I never want to make weight an issue for anybody. It’s not about weight; it’s about being healthy. I never tell a kid to go on a diet. I say, let’s think about ways we can change our eating habits. My goal is for the weight to stay the same and let their body grow. My favorite part of my electronic medical record is the growth chart. You can click on it and it shows you this beautiful chart of height, weight and body mass, it’s a great visual.
3. How can I help my child be happy?
It’s an important thing and it’s a difficult thing. School is such an important part of our child’s life and if they are not happy at school, they are not happy kids. Parents need to understand what’s going on at their child’s school, what the dynamics are and not be afraid to advocate when they see it’s not a good fit for the style of learning your child has. A child feeling safe and happy at school is critical.
A lot of kids struggle with relationships and making friends and the parent has the chance to help their child learn to have healthy relationships and to arrange play dates and activities to maximize their child’s strengths and learn to form one-on-one friendships. It’s really important for the parent to find an activity that their child can excel at and feel proud of themselves, to feel good and happy.
4. What’s an emergency and where should I go?
It’s a difficult thing to delineate what’s an emergency. An emergency changes with the age of your child. Clearly any kind of severe injury, problems breathing, getting hurt, having an accident, those kinds of things constitutes an emergency. People say to me, where should I take my child?
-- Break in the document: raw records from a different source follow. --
Lemma sim_close a s f b ptp sl :
  aud_sim a s -> au_open a = Some (f, b, ptp, sl) ->
  aud_sim (aud_close cfg app a) (rx_audio_session_frame_notify cfg app f s).
Proof using Hgeo.
  intros Hs Ho. unfold rx_audio_session_frame_notify. rewrite (aud_close_eq _ _ _ _ _ Ho).
  destruct (sim_silence _ _ _ _ _ _ Hs Ho) as (s1 & <- & Href & Hdata & Hbytes & Herr & Hbm & Hlog & Hfst).
  destruct (sim_meta _ _ _ _ _ _ Hs Ho) as [Hmeta Hcomp]. rewrite Hcomp.
  pose proof (sim_slots _ _ Hs) as Hsl. unfold sim_open in Hsl. rewrite Ho in Hsl.
  destruct Hsl as (_ & Hb & _). rewrite Hb in Hfst.
  assert (f ∉ au_held a) as Hnf.
  { pose proof (sim_owned _ _ Hs) as [_ Hnd]. unfold owned in Hnd. rewrite Ho in Hnd. by apply NoDup_cons in Hnd as [? _]. }
  assert (au_held a <> f :: au_held a) as Hneq by (intros E; apply Hnf; rewrite E; left).
  assert (f < length (st30_frames s1))%nat as Hf.
  { rewrite <- (length_fmap rf_refcnt), Href, length_fmap, (sim_cnt _ _ Hs).
    pose proof (sim_owned _ _ Hs) as [Hlt _]. unfold owned in Hlt. rewrite Ho in Hlt. by apply Forall_cons in Hlt as [? _]. }
  assert (forall s2, st30_frames s2 = st30_frames s1 ->
    rf_refcnt <$> st30_frames (snd (rx_audio_session_put_frame f s2)) =
    rf_refcnt <$> alter (fun fr => fr <| rf_refcnt ::= fun n => i32 (n - 1) |>) f (st30_frames s)) as Hput.
  { intros s2 E2. cbn. rewrite E2.
    rewrite !(list_fmap_alter rf_refcnt _ (fun n => i32 (n - 1))) by (by apply Forall_true).
    by rewrite Href. }
  assert (forall s2, st30_frames s2 = st30_frames s1 -> Forall (fun fr => arr_len (rf_data fr) = st30_frame_size cfg)
    (st30_frames (snd (rx_audio_session_put_frame f s2)))) as Hputd.
  { intros s2 E2. cbn. rewrite E2. apply (data_after f _ s1 (fun d => arr_len d = st30_frame_size cfg)); done. }
  clear Hcomp. rewrite Hmeta. rewrite <- (sim_log _ _ Hs), <- Hlog.
  set (s2 := if forallb slot_full sl then s1 <| stat_frames_received ::= _ |> else s1).
  assert (st30_frames s2 = st30_frames s1 /\ ra_redundant_error_cnt s2 = ra_redundant_error_cnt s1 /\
    frame_bitmap s2 = frame_bitmap s1 /\ ra_notified s2 = ra_notified s1 /\ first_pkt_rtp_ts s2 = first_pkt_rtp_ts s1)
    as (Efr & Eerr & Ebm & Elog & Efst) by (unfold s2; case_if; done).
  clearbody s2.
  destruct (forallb slot_full sl || ra_receive_incomplete cfg) eqn:Edel; cbn [negb].
  - rewrite Elog.
    set (s3 := s2 <| ra_notified ::= _ |>).
    assert (st30_frames s3 = st30_frames s1) as E3 by done.
    assert (ra_notified s3 = ra_notified s1 ++ [aud_event cfg f b ptp sl]) as El3.
    { cbn. rewrite Elog. unfold ra_frame_at. rewrite Efr. fold (ra_frame_at s1 f). by rewrite Hbytes. }
    assert (ra_redundant_error_cnt s3 = ra_redundant_error_cnt s /\ frame_bitmap s3 = frame_bitmap s /\
      first_pkt_rtp_ts s3 = b) as (Ee3 & Eb3 & Ef3) by (cbn; rewrite Eerr, Ebm, Efst, Herr, Hbm; done).
    clearbody s3. unfold st30_rx_put_framebuff. rewrite E3, bool_decide_eq_true_2 by done.
    cbn. rewrite Hlog in El3 |- *. destruct (app (length (ra_notified s))); cbn.
    + apply (sim_closed a s f b ptp sl); cbn; rewrite ?Ef3; try done; [by right| |].
      * rewrite decide_False by done. by rewrite E3.
      * by rewrite E3.
    + apply (sim_closed a s f b ptp sl); cbn; rewrite ?Ef3; try done; [by left| |].
      * rewrite decide_True by done. by apply (Hput s3).
      * by apply (Hputd s3).
    + apply (sim_closed a s f b ptp sl); cbn; rewrite ?Ef3; try done; [by left| |].
      * rewrite decide_True by done. by apply (Hput s3).
      * by apply (Hputd s3).
  - apply (sim_closed a s f b ptp sl); try done.
    + by left.
    + cbn. by rewrite Hfst.
    + rewrite decide_True by done. by apply Hput.
    + by apply Hputd.
Qed.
If there is a life threatening emergency, you need to call 911. If there’s an urgent problem, but it’s not a true life-threatening emergency, it’s certainly reasonable to call your pediatrician or whatever physician you have a relationship with and discuss where the best place to be seen is. If there’s truly an emergency, where there’s going to need to be an X-ray or blood test, then the emergency department is the correct place. If it’s an urgent kind of problem, many pediatricians have sick hours and later hours.
At PediaTrust, we have our own after-hours center where we see kids who need acute care. I am not a proponent of storefront acute care settings. I don’t think they provide the same level of care, especially for young children, that a pediatric provider does.
When you are dealing with kids it’s important to have providers that understand the differences between caring for a child versus caring for an adult. Children are not little adults.
A lot of people call me and ask, ‘what should I do here?’ That’s a really important phone call because that’s the time I can guide somebody and say, that’s really not an emergency, we’ll be happy to see you in the office tomorrow, and here’s what you can do tonight.
Some parents have a tough time giving themselves permission to go to the emergency room or not go to the emergency room. It’s a hard thing.
5. How much technology is too much technology?
In the old days when I would walk into an exam room, kids would be drawing or a mom would be sitting, reading their child a story. And now every single kid is playing on mom’s phone or iPad.
I think there’s a lot to be gained from technology. There are really some interesting things kids can learn. I love the fact that we can communicate; for instance, a child can talk to their grandma who lives in California on the computer. But it takes away from personal communication. I think a lot of kids are not learning to talk to people face to face or look a person in the eye because they are so fixated on their device.
Parents have to be very careful about not overdoing it to a point where their child is losing interaction with people, parents included.